### HOW TO COMPLETE THIS TASK
Please repeat exactly the lines below from the one containing "then ascii_of_nat (code c - 32) else c." down to the one containing "Definition prefix_to (n", both included, and nothing else.

### RECORDS FOR THE EXERCISE
☆ ☆ ☆ ☆ ☆ ☆ ☆

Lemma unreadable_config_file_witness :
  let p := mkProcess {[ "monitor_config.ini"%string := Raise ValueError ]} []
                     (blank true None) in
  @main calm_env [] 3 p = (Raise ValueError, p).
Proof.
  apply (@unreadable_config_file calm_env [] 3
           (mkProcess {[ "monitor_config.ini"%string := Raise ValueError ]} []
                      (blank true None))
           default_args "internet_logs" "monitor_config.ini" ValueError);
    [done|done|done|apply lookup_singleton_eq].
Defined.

☆ ☆ ☆ ☆ ☆ ☆ ☆

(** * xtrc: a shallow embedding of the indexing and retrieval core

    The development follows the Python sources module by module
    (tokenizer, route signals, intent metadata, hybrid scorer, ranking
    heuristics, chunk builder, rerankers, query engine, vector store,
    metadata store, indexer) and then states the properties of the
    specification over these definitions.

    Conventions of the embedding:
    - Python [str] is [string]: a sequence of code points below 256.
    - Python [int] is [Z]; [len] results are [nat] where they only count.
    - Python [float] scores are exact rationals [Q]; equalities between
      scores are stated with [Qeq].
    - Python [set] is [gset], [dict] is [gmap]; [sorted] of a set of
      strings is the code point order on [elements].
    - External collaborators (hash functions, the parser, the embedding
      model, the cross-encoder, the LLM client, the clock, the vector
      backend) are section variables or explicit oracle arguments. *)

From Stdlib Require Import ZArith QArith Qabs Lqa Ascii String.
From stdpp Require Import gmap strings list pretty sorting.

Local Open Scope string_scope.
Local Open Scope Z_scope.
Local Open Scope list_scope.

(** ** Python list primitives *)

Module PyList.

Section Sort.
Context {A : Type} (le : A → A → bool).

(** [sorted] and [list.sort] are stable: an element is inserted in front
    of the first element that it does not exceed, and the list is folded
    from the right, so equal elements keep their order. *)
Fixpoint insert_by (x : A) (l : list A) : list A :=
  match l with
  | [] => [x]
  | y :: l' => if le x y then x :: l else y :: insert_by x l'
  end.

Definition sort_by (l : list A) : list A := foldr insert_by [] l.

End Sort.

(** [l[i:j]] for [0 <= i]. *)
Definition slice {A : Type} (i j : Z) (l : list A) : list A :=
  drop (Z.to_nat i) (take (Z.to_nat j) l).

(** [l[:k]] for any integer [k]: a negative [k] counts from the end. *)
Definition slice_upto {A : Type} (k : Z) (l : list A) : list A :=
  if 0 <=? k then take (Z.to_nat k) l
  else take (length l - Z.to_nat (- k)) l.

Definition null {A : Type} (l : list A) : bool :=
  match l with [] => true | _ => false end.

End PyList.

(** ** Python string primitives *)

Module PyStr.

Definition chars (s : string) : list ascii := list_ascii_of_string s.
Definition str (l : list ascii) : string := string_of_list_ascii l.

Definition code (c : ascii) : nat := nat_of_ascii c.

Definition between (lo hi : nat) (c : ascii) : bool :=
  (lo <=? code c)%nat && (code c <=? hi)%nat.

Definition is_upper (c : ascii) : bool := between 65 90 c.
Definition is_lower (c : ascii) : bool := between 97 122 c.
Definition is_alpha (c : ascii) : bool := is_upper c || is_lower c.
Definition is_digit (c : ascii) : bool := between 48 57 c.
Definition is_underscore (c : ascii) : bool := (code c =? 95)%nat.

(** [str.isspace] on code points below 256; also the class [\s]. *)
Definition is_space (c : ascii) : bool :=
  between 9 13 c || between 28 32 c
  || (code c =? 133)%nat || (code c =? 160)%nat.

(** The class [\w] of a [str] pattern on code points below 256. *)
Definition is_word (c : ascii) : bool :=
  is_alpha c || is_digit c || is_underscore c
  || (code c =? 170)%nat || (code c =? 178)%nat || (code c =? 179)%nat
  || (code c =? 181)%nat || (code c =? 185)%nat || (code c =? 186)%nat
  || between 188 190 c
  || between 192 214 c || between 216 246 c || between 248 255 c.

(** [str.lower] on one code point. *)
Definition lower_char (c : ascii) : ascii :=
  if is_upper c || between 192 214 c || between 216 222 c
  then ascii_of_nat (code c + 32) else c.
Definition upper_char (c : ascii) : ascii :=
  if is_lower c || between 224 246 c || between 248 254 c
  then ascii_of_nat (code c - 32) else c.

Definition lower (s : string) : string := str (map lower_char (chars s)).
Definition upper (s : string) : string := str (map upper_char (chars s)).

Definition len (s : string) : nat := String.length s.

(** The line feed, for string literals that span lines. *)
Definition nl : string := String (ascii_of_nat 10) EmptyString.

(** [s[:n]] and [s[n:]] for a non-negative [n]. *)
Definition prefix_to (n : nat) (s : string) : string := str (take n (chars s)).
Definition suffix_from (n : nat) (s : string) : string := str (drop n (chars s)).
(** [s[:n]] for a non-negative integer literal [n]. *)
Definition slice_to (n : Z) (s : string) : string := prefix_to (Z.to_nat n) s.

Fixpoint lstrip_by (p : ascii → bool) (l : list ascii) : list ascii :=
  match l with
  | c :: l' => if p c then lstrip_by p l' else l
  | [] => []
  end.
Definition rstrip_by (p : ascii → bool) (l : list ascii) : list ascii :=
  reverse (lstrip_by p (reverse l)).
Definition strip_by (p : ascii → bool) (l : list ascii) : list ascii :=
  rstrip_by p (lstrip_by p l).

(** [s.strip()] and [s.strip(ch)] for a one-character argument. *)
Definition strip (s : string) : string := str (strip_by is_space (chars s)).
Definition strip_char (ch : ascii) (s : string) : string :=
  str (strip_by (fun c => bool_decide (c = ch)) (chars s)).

☆ ☆ ☆ ☆ ☆ ☆ ☆

### YOUR RESPONSE
  then ascii_of_nat (code c - 32) else c.

Definition lower (s : string) : string := str (map lower_char (chars s)).
Definition upper (s : string) : string := str (map upper_char (chars s)).

Definition len (s : string) : nat := String.length s.

(** The line feed, for string literals that span lines. *)
Definition nl : string := String (ascii_of_nat 10) EmptyString.

(** [s[:n]] and [s[n:]] for a non-negative [n]. *)
Definition prefix_to (n : nat) (s : string) : string := str (take n (chars s)).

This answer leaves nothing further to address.